Boosting 3D Adversarial Attacks with Attacking On Frequency
This work addresses vulnerabilities in 3D deep neural networks for applications like autonomous driving or robotics, representing an incremental improvement over existing attacks.
The paper tackles the problem of weak transferability and easy defense of 3D adversarial attacks on point clouds by proposing AOF, a method that focuses on low-frequency components, resulting in significantly improved transferability and robustness against state-of-the-art defenses.

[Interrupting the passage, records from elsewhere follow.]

(* ===== verification/Images.v ===== *)
(** * Whole-volume operations over block stores (src/src/admin.rs)

    Seeding a volume from an image, exporting it, copying one volume to another
    and wiping it, over [&dyn BlockStore] trait objects. *)
From S2P Require Import Prelude Text Store.
#[local] Open Scope string_scope.
#[local] Open Scope list_scope.
#[local] Open Scope Z_scope.
Import Text.

(** A trait object [&dyn BlockStore] in a program state [T]: the methods with
    their receiver fixed. Two objects may share parts of [T]. *)
Record Dyn (T : Type) : Type := {
  dyn_read_at : Z → bytes → M T StoreError bytes;
  dyn_write_at : Z → bytes → M T StoreError unit;
  dyn_capacity : T → Z;
  dyn_flush : M T StoreError unit;
  dyn_block_size : T → Z;
  dyn_chunk_size : T → Z;
  dyn_present_chunks : M T StoreError (list Z);
  dyn_delete_chunk : Z → M T StoreError unit
}.
Arguments dyn_read_at {T} _ _ _.
Arguments dyn_write_at {T} _ _ _.
Arguments dyn_capacity {T} _ _.
Arguments dyn_flush {T} _.
Arguments dyn_block_size {T} _ _.
Arguments dyn_chunk_size {T} _ _.
Arguments dyn_present_chunks {T} _.
Arguments dyn_delete_chunk {T} _ _.

(** A store of type [S] that is a part of the state [T]. *)
Definition dyn_of {T S} `{BlockStore S} (proj : T → S) (upd : S → T → T) : Dyn T := {|
  dyn_read_at off buf := zoom proj upd (read_at off buf);
  dyn_write_at off data := zoom proj upd (write_at off data);
  dyn_capacity t := capacity (proj t);
  dyn_flush := zoom proj upd flush;
  dyn_block_size t := block_size (proj t);
  dyn_chunk_size t := chunk_size (proj t);
  dyn_present_chunks := zoom proj upd present_chunks;
  dyn_delete_chunk idx := zoom proj upd (delete_chunk idx)
|}.

(** [StoreError]'s [Display]. *)
Definition display (e : StoreError) : string :=
  match e with
  | OutOfRange offset len capacity =>
      "I/O out of range: offset=" +:+ dec offset +:+ " len=" +:+ dec len
      +:+ " capacity=" +:+ dec capacity
  | ShrinkRefused current requested =>
      "cannot shrink capacity from " +:+ dec current +:+ " to " +:+ dec requested
  | GeometryMismatch m => "geometry mismatch: " +:+ m
  | S3Error m => "S3 error: " +:+ m
  | MetaError m => "metadata error: " +:+ m
  | OtherError m => m
  end.

Record SeedImageResult : Type := {
  si_bytes_read : Z;
  si_bytes_stored : Z;
  si_chunks_written : Z;
  si_zero_chunks_skipped : Z
}.
Record ExportImageResult : Type := { ex_bytes_sent : Z; ex_chunks_read : Z }.
Record CopyVolumeResult : Type := {
  cv_chunks_copied : Z;
  cv_chunks_deleted : Z;
  cv_bytes_copied : Z;
  cv_chunks_skipped : Z
}.
Record WipeVolumeResult : Type := { wv_chunks_deleted : Z }.

(** The admin connection: the bytes that came from the peer and are not yet read,
    what was sent to it, how much it still takes ([None]: everything), and
    whether more may come: a read beyond the bytes at hand waits for more on an
    open connection, which shows as [OutOfFuel], and meets the end of the
    stream on one that the peer has closed. *)
Record Socket : Type := { so_in : bytes; so_out : bytes; so_room : option Z; so_open : bool }.

Module Image.
(** ** The connection *)

(** [reader.read_exact(&mut buf[..n])] *)
Definition read_exact (n : Z) : M Socket string bytes := λ so,
  if n <=? Zlen (so_in so) then
    (Ok (sub (so_in so) 0 n),
     {| so_in := drop (Z.to_nat n) (so_in so); so_out := so_out so; so_room := so_room so; so_open := so_open so |})
  else if so_open so then (OutOfFuel, so)
  else (Err "failed to fill whole buffer",
        {| so_in := []; so_out := so_out so; so_room := so_room so; so_open := so_open so |}).

(** [writer.write_all(data)]: a peer that stops reading ends the transfer. *)
Definition write_all (data : bytes) : M Socket string unit := λ so,
  match so_room so with
  | Some r =>
      if Zlen data <=? r then
        (Ok tt, {| so_in := so_in so; so_out := so_out so ++ data; so_room := Some (r - Zlen data); so_open := so_open so |})
      else (Err "Broken pipe",
            {| so_in := so_in so; so_out := so_out so ++ sub data 0 r; so_room := Some 0; so_open := so_open so |})
  | None => (Ok tt, {| so_in := so_in so; so_out := so_out so ++ data; so_room := None; so_open := so_open so |})
  end.

Section transfer.
Context {T : Type} (store : Dyn T).
Abbreviation MI := (M (T * Socket) string).

Definition set_fst (t : T) (s : T * Socket) : T * Socket := (t, s.2).
Definition set_snd (so : Socket) (s : T * Socket) : T * Socket := (s.1, so).
(** [.map_err(|e| format!("{what}: {e}"))] on a store call and on an I/O call. *)
Definition on_store {A} (what : string) (m : M T StoreError A) : MI A :=
  zoom fst set_fst (map_err (λ e, what +:+ ": " +:+ display e) m).
Definition on_socket {A} (what : string) (m : M Socket string A) : MI A :=
  zoom snd set_snd (map_err (λ e, what +:+ ": " +:+ e) m).

Definition is_zero (b : byte) : bool := bool_decide (b = Byte.x00).

(** The number of chunks in [remaining] bytes: iterations of the loops below. *)
Definition pieces (chunk_size remaining : Z) : nat :=
  Z.to_nat ((remaining + chunk_size - 1) / chunk_size).

(** ** Seeding *)
Record Seed : Type := {
  sd_remaining : Z;
  sd_offset : Z;
  sd_written : Z;
  sd_stored : Z;
  sd_skipped : Z
}.

Definition seed_piece (chunk_size : Z) (st : Seed) : MI Seed :=
  let n := Z.min (sd_remaining st) chunk_size in
  buf ← on_socket ("read image body at offset " +:+ dec (sd_offset st)) (read_exact n);
  if forallb is_zero buf then
    mret {| sd_remaining := sd_remaining st - n; sd_offset := sd_offset st + n;
            sd_written := sd_written st; sd_stored := sd_stored st;
            sd_skipped := sd_skipped st + 1 |}
  else
    _ ← on_store ("write at offset " +:+ dec (sd_offset st)) (dyn_write_at store (sd_offset st) buf);
    mret {| sd_remaining := sd_remaining st - n; sd_offset := sd_offset st + n;
            sd_written := sd_written st + 1; sd_stored := sd_stored st + n;
            sd_skipped := sd_skipped st |}.

Definition seed_image_from_reader (size : Z) : MI SeedImageResult :=
  s ← get;
  let chunk_size := dyn_chunk_size store s.1 in
  if chunk_size =? 0 then throw "invalid chunk_size 0"
  else
    let capacity := dyn_capacity store s.1 in
    if size >? capacity then
      throw ("image size " +:+ dec size +:+ " exceeds volume capacity " +:+ dec capacity)
    else
      st ← while (S (pieces chunk_size size)) (λ st, sd_remaining st >? 0) (seed_piece chunk_size)
             {| sd_remaining := size; sd_offset := 0; sd_written := 0; sd_stored := 0; sd_skipped := 0 |};
      _ ← on_store "flush after image write" (dyn_flush store);
      mret {| si_bytes_read := size; si_bytes_stored := sd_stored st;
              si_chunks_written := sd_written st; si_zero_chunks_skipped := sd_skipped st |}.

(** ** Exporting *)
Record Export : Type := { ep_remaining : Z; ep_offset : Z; ep_read : Z; ep_buf : bytes }.

Definition export_piece (chunk_size : Z) (st : Export) : MI Export :=
  let n := Z.min (ep_remaining st) (Zlen (ep_buf st)) in
  dst ← lift (slice (ep_buf st) 0 n);
  got ← on_store ("read at offset " +:+ dec (ep_offset st)) (dyn_read_at store (ep_offset st) dst);
  buf ← lift (copy_into (ep_buf st) 0 n got);
  src ← lift (slice buf 0 n);
  _ ← on_socket ("write export body at offset " +:+ dec (ep_offset st)) (write_all src);
  mret {| ep_remaining := ep_remaining st - n; ep_offset := ep_offset st + n;
          ep_read := ep_read st + 1; ep_buf := buf |}.

Definition export_image_to_writer (size : Z) : MI ExportImageResult :=
  s ← get;
  let chunk_size := dyn_chunk_size store s.1 in
  if chunk_size =? 0 then throw "invalid chunk_size 0"
  else
    let capacity := dyn_capacity store s.1 in
    if size >? capacity then
      throw ("export size " +:+ dec size +:+ " exceeds volume capacity " +:+ dec capacity)
    else
      st ← while (S (pieces chunk_size size)) (λ st, ep_remaining st >? 0) (export_piece chunk_size)
             {| ep_remaining := size; ep_offset := 0; ep_read := 0; ep_buf := zeros chunk_size |};
      mret {| ex_bytes_sent := size; ex_chunks_read := ep_read st |}.
End transfer.

(** ** Copying and wiping *)
Section volumes.
Context {T : Type}.
Abbreviation MT := (M T string).

Definition named {A} (what : string) (m : M T StoreError A) : MT A :=
  map_err (λ e, what +:+ ": " +:+ display e) m.
Definition resumable {A} (what : string) (idx : Z) (m : M T StoreError A) : MT A :=
  map_err (λ e, what +:+ " chunk " +:+ dec idx +:+ ": " +:+ display e
                +:+ " (resume with --resume-from " +:+ dec idx +:+ ")") m.

(** The counters and the buffer of the copy loop. *)
Record Copy : Type := { cp_copied : Z; cp_skipped : Z; cp_bytes : Z; cp_buf : bytes }.

Definition copy_chunk (src dst : Dyn T) (capacity chunk_size : Z) (resume_from : option Z)
    (idx : Z) (c : Copy) : MT Copy :=
  if match resume_from with Some start => idx <? start | None => false end then
    mret {| cp_copied := cp_copied c; cp_skipped := cp_skipped c + 1; cp_bytes := cp_bytes c;
            cp_buf := cp_buf c |}
  else
    match checked_mul64 idx chunk_size with
    | None => throw ("chunk index " +:+ dec idx +:+ " overflows with chunk_size " +:+ dec chunk_size)
    | Some offset =>
        if offset >=? capacity then mret c
        else
          let len := Z.min (capacity - offset) (Zlen (cp_buf c)) in
          d ← lift (slice (cp_buf c) 0 len);
          got ← resumable "read source" idx (dyn_read_at src offset d);
          buf ← lift (copy_into (cp_buf c) 0 len got);
          d ← lift (slice buf 0 len);
          _ ← resumable "write destination" idx (dyn_write_at dst offset d);
          mret {| cp_copied := cp_copied c + 1; cp_skipped := cp_skipped c;
                  cp_bytes := cp_bytes c + len; cp_buf := buf |}
    end.

Definition delete_extra (dst : Dyn T) (src_set : gset Z) (idx deleted : Z) : MT Z :=
  if bool_decide (idx ∈ src_set) then mret deleted
  else
    _ ← named ("delete destination chunk " +:+ dec idx) (dyn_delete_chunk dst idx);
    mret (deleted + 1).

Definition copy_volume (src dst : Dyn T) (resume_from : option Z) : MT CopyVolumeResult :=
  t ← get;
  if negb (dyn_chunk_size src t =? dyn_chunk_size dst t) then
    throw ("chunk_size mismatch: source " +:+ dec (dyn_chunk_size src t)
           +:+ " != destination " +:+ dec (dyn_chunk_size dst t))
  else if negb (dyn_block_size src t =? dyn_block_size dst t) then
    throw ("block_size mismatch: source " +:+ dec (dyn_block_size src t)
           +:+ " != destination " +:+ dec (dyn_block_size dst t))
  else if negb (dyn_capacity src t =? dyn_capacity dst t) then
    throw ("capacity mismatch: source " +:+ dec (dyn_capacity src t)
           +:+ " != destination " +:+ dec (dyn_capacity dst t)
           +:+ " (1:1 copy requires equal capacity)")
  else
    let capacity := dyn_capacity src t in
    let chunk_size := dyn_chunk_size src t in
    if chunk_size =? 0 then throw "invalid chunk_size 0"
    else
      src_chunks ← named "list source chunks" (dyn_present_chunks src);
      dst_chunks ← named "list destination chunks" (dyn_present_chunks dst);
      c ← for_each src_chunks (copy_chunk src dst capacity chunk_size resume_from)
            {| cp_copied := 0; cp_skipped := 0; cp_bytes := 0; cp_buf := zeros chunk_size |};
      deleted ← for_each dst_chunks (delete_extra dst (list_to_set src_chunks)) 0;
      _ ← named "flush destination after copy" (dyn_flush dst);
      mret {| cv_chunks_copied := cp_copied c; cv_chunks_deleted := deleted;
              cv_bytes_copied := cp_bytes c; cv_chunks_skipped := cp_skipped c |}.

Definition wipe_volume (store : Dyn T) : MT WipeVolumeResult :=
  chunks ← named "list chunks" (dyn_present_chunks store);
  deleted ← for_each chunks (λ idx deleted,
              _ ← named ("delete chunk " +:+ dec idx) (dyn_delete_chunk store idx);
              mret (deleted + 1)) 0;
  _ ← named "flush after wipe" (dyn_flush store);
  mret {| wv_chunks_deleted := deleted |}.
End volumes.
End Image.
(* ===== verification/Wire.v ===== *)
(** * The admin socket's protocol (src/src/admin.rs)

    Lines of JSON in both directions; for images the bytes follow the daemon's
    ready line. The daemon's half of a connection and the client's are both a
    [Socket]: what is still to come, and what was sent. The client's local file
    is a byte source or sink of the same shape. Bytes that are not UTF-8, which
    [read_line] refuses, are refused by the JSON reader here. *)
From S2P Require Import Prelude Text Store Images Value.
#[local] Open Scope string_scope.
#[local] Open Scope list_scope.
#[local] Open Scope Z_scope.
Import Text.

Module Wire.
Import Image.

(** [read_line]: up to and with the next newline, which it waits for while the
    peer may still send; at the end of the stream, all there is. *)
Fixpoint split_line (l : bytes) : bytes * bytes :=
  match l with
  | [] => ([], [])
  | b :: l => if bool_decide (b = Byte.x0a) then ([b], l) else let '(x, rest) := split_line l in (b :: x, rest)
  end.
Definition read_line : M Socket string string := λ so,
  let '(x, rest) := split_line (so_in so) in
  if so_open so && negb (bool_decide (last x = Some Byte.x0a)) then (OutOfFuel, so)
  else
  (Ok (String.string_of_list_byte x), {| so_in := rest; so_out := so_out so; so_room := so_room so; so_open := so_open so |}).

Definition saying {S A} (w : string) (m : M S string A) : M S string A := map_err (λ e, w +:+ ": " +:+ e) m.

Section wire.
Context `{Value.Wire}.

Definition write_json_line (value : Value) : M Socket string unit :=
  _ ← saying "write" (write_all (as_bytes (json_to_string value)));
  saying "write" (write_all (as_bytes newline)).

(** [from_str(line.trim()).map_err(..)] *)
Definition parse_line {S} (w line : string) : M S string Value :=
  match json_from_str (trim line) with inl v => mret v | inr e => throw (w +:+ ": " +:+ e) end.

(** ** The client's calls, on an open connection *)
Definition call_admin (request : Value) : M Socket string Value :=
  _ ← write_json_line request;
  resp ← saying "read" read_line;
  parse_line "bad response json" resp.

(** The connection and the local file. *)
Abbreviation MT := (M (Socket * Socket) string).
Definition conn {A} (m : M Socket string A) : MT A := zoom fst (λ c s, (c, s.2)) m.
Definition local_file {A} (m : M Socket string A) : MT A := zoom snd (λ f s, (s.1, f)) m.

Definition BUF : Z := 1024 * 1024.

Definition write_image_request (volume : string) (size : Z) : Value := Js.obj [
  ("op", to_json "volume.write_image"); ("volume", to_json volume); ("size", to_json size)].
Definition export_request (volume : string) (size : option Z) : Value :=
  Js.put_some "size" size (Js.obj [("op", to_json "volume.export"); ("volume", to_json volume)]).

Definition send_piece (remaining : Z) : MT Z :=
  let n := Z.min remaining BUF in
  buf ← local_file (saying "read local file" (read_exact n));
  _ ← conn (saying "send image bytes" (write_all buf));
  mret (remaining - n).
Definition call_admin_write_image (volume : string) (size : Z) : MT Value :=
  _ ← conn (write_json_line (write_image_request volume size));
  ready_line ← conn (saying "read ready" read_line);
  ready ← parse_line "bad ready json" ready_line;
  if negb (Js.is_true (Js.get "ok" ready)) then mret ready
  else
    _ ← while (S (pieces BUF size)) (λ remaining, remaining >? 0) send_piece size;
    final_line ← conn (saying "read final" read_line);
    parse_line "bad final json" final_line.

Definition receive_piece (remaining : Z) : MT Z :=
  let n := Z.min remaining BUF in
  buf ← conn (saying "receive image bytes" (read_exact n));
  _ ← local_file (saying "write local file" (write_all buf));
  mret (remaining - n).
Definition call_admin_export (volume : string) (size : option Z) : MT Value :=
  _ ← conn (write_json_line (export_request volume size));
  ready_line ← conn (saying "read ready" read_line);
  ready ← parse_line "bad ready json" ready_line;
  if negb (Js.is_true (Js.get "ok" ready)) then mret ready
  else
    match (v ← Js.pointer ["data"; "size"] ready; Js.as_u64 v) with
    | None => throw "export ready response missing size"
    | Some export_size =>
        _ ← while (S (pieces BUF export_size)) (λ remaining, remaining >? 0) receive_piece export_size;
        final_line ← conn (saying "read final" read_line);
        parse_line "bad final json" final_line
    end.
End wire.
End Wire.
(** [#[serde(skip_serializing_if = "Option::is_none")]] *)
Definition some_fields (fields : list (string * option Value)) : list (string * Value) :=
  omap (λ f, pair f.1 <$> f.2) fields.
#[export] Instance s3_overrides_serialize : Serialize CliS3Overrides := λ s, Js.obj (some_fields [
  ("bucket", to_json <$> cs3_bucket s); ("endpoint", to_json <$> cs3_endpoint s);
  ("region", to_json <$> cs3_region s); ("force_path_style", to_json <$> cs3_force_path_style s)]).
#[export] Instance metrics_overrides_serialize : Serialize CliMetricsOverrides := λ m, Js.obj (some_fields [
  ("enabled", to_json <$> cmo_enabled m); ("bind", to_json <$> cmo_bind m)]).
Definition override_fields (o : CliOverrides) : list (string * Value) := some_fields [
  ("bind", to_json <$> cor_bind o); ("advertise", to_json <$> cor_advertise o);
  ("s3", to_json <$> cor_s3 o); ("metrics", to_json <$> cor_metrics o);
  ("performance_optimiser", to_json <$> cor_performance_optimiser o)].

(** ** Loading *)
Definition overrides (cli : Cli) : CliOverrides :=
  {| cor_bind := cli_bind cli; cor_advertise := cli_advertise cli;
     cor_s3 := Some {| cs3_bucket := cli_bucket cli; cs3_endpoint := cli_endpoint cli;
                       cs3_region := cli_region cli; cs3_force_path_style := cli_force_path_style cli |};
     cor_metrics := Some {| cmo_enabled := if cli_no_metrics cli then Some false else None;
                            cmo_bind := cli_metrics_bind cli |};
     cor_performance_optimiser := cli_performance_optimiser cli |}.
Definition defaults : Config :=
  {| cfg_bind := DEFAULT_BIND; cfg_advertise := None; cfg_portals := []; cfg_instance := None;
     cfg_auth := None;
     cfg_s3 := {| s3_bucket := None; s3_region := default_region; s3_endpoint := None;
                  s3_force_path_style := false; s3_access_key_id := None; s3_secret_access_key := None |};
     cfg_cache := default_cache; cfg_metrics := default_metrics; cfg_admin := default_admin;
     cfg_performance_optimiser := false; cfg_volumes := [] |}.

Context `{Figment}.
(** [Figment::merge]: a provider that fails makes [extract] fail. *)
Definition merge (figment : outcome string Value) (data : Dict + string) : outcome string Value :=
  v ← figment;
  match data with inl d => Ok (figment_merge v (JObject d)) | inr e => Err e end.
(** [Serialized::defaults] *)
Definition serialized (fields : list (string * Value)) : Dict + string := inl (list_to_map fields).
Definition environment : Dict + string := inl (env_split "ISCSI_S3_" "__").
Definition extract (figment : outcome string Value) : outcome ConfigError Config :=
  match (v ← figment; from_json v) with
  | Ok config => Ok config
  | Err e => Err (FigmentError e)
  | Panic => Panic
  | OutOfFuel => OutOfFuel
  end.

Definition load (cli : Cli) : outcome ConfigError Config :=
  let figment := merge (Ok (JObject ∅)) (serialized (config_fields defaults)) in
  let figment := match cli_config cli with
                 | Some path => merge figment (toml_file path)
                 | None => figment
                 end in
  let figment := merge figment environment in
  let figment := merge figment (serialized (override_fields (overrides cli))) in
  config ← extract figment;
  _ ← Conf.validate config;
  Ok config.

Definition load_for_reload (path : string) : outcome ConfigError Config :=
  let figment := merge (merge (merge (Ok (JObject ∅)) (serialized (config_fields defaults)))
                         (toml_file path)) environment in
  config ← extract figment;
  _ ← Conf.validate config;
  Ok config.
End sizes.
End Load.
(** An optional field is what the highest layer says, and unset without one. *)
Lemma optional_column `{Scalar A} (o : Dict) key l (a : option A) :
  o !! key = stacked l → field_or from_json None o key = Ok a → default JNull (pick l) = to_json a.
Proof.
  intros Ho. unfold field_or. rewrite Ho. destruct (stacked l) as [v|] eqn:Hv.
  - intros [-> Ht]%scalar. by rewrite (stacked_leaf _ _ Hv Ht).
  - intros [= <-]. apply stacked_none in Hv. replace (pick l) with (@None Value); [done|].
    clear Ho. induction Hv as [|x l -> _ IH]; [done|]. exact IH.
Qed.

(** The [auth] section: null in the defaults, else absent or a table. *)
Lemma auth_section cli f (o : Dict) (a : option AuthSettings) :
  section_like (f !! "auth") → section_like (env_layer !! "auth") →
  o !! "auth" = stacked (map (.!! "auth") (layers cli f)) → field_or from_json None o "auth" = Ok a →
  ∃ t : Dict, field_or from_json None t "username" = Ok (a ≫= as_username) ∧
    field_or from_json None t "secret" = Ok (a ≫= as_secret) ∧
    field_or from_json None t "mutual_username" = Ok (a ≫= as_mutual_username) ∧
    field_or from_json None t "mutual_secret" = Ok (a ≫= as_mutual_secret) ∧
    field_or from_json None t "allowed_initiators" = Ok (a ≫= as_allowed_initiators) ∧
    ∀ key, t !! key = stacked (map (λ l : Dict, l !! "auth" ≫= Js.get key) (layers cli f)).
Proof.
  intros Hf He Ho Ha. unfold layers in *. cbn [map] in *.
  assert (Hov : (list_to_map (override_fields (overrides cli)) : Dict) !! "auth" = None)
    by (unfold override_fields, some_fields; cbn [overrides cor_bind cor_advertise cor_s3 cor_metrics
          cor_performance_optimiser]; by destruct (cli_bind cli), (cli_advertise cli), (cli_performance_optimiser cli)).
  assert (Hde : (list_to_map (config_fields defaults) : Dict) !! "auth" = Some JNull) by done.
  rewrite Hov, Hde in *. unfold field_or at 1 in Ha.
  assert (Hnull : ∀ t : Dict, figment_merge JNull (JObject t) = JObject t) by (intros t; by apply merge_other).
  destruct (f !! "auth") as [[| | | | |tf]|], (env_layer !! "auth") as [[| | | | |te]|]; try done;
    cbn [stacked foldr over] in Ho; rewrite ?Hnull, ?merge_tables in Ho; rewrite Ho in Ha;
    [exists (union_with (λ x y, Some (figment_merge x y)) tf te)|exists tf|exists te|exists ∅].
  1-3: destruct a as [s|]; [|exfalso; revert Ha; unfold from_json, option_deserialize; by destruct (from_json _)];
    unfold from_json at 1, option_deserialize in Ha; destruct (from_json _) as [s'| | |] eqn:Hs in Ha; try done;
    injection Ha as <-; destruct (auth_decoded _ _ Hs) as (? & ? & ? & ? & ?);
    do 5 (split; [done|]); intros key; cbn [mbind option_bind Js.get stacked foldr over];
    rewrite ?lookup_union_with; try (by destruct (tf !! key), (te !! key)); by try destruct (tf !! key); try destruct (te !! key).
  injection Ha as <-. by do 5 (split; [done|]).
Qed.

Deep neural networks (DNNs) have been shown to be vulnerable to adversarial attacks. Recently, 3D adversarial attacks, especially adversarial attacks on point clouds, have elicited mounting interest. However, adversarial point clouds obtained by previous methods show weak transferability and are easy to defend. To address these problems, in this paper we propose a novel point cloud attack (dubbed AOF) that pays more attention on the low-frequency component of point clouds. We combine the losses from point cloud and its low-frequency component to craft adversarial samples. Extensive experiments validate that AOF can improve the transferability significantly compared to state-of-the-art (SOTA) attacks, and is more robust to SOTA 3D defense methods. Otherwise, compared to clean point clouds, adversarial point clouds obtained by AOF contain more deformation than outlier.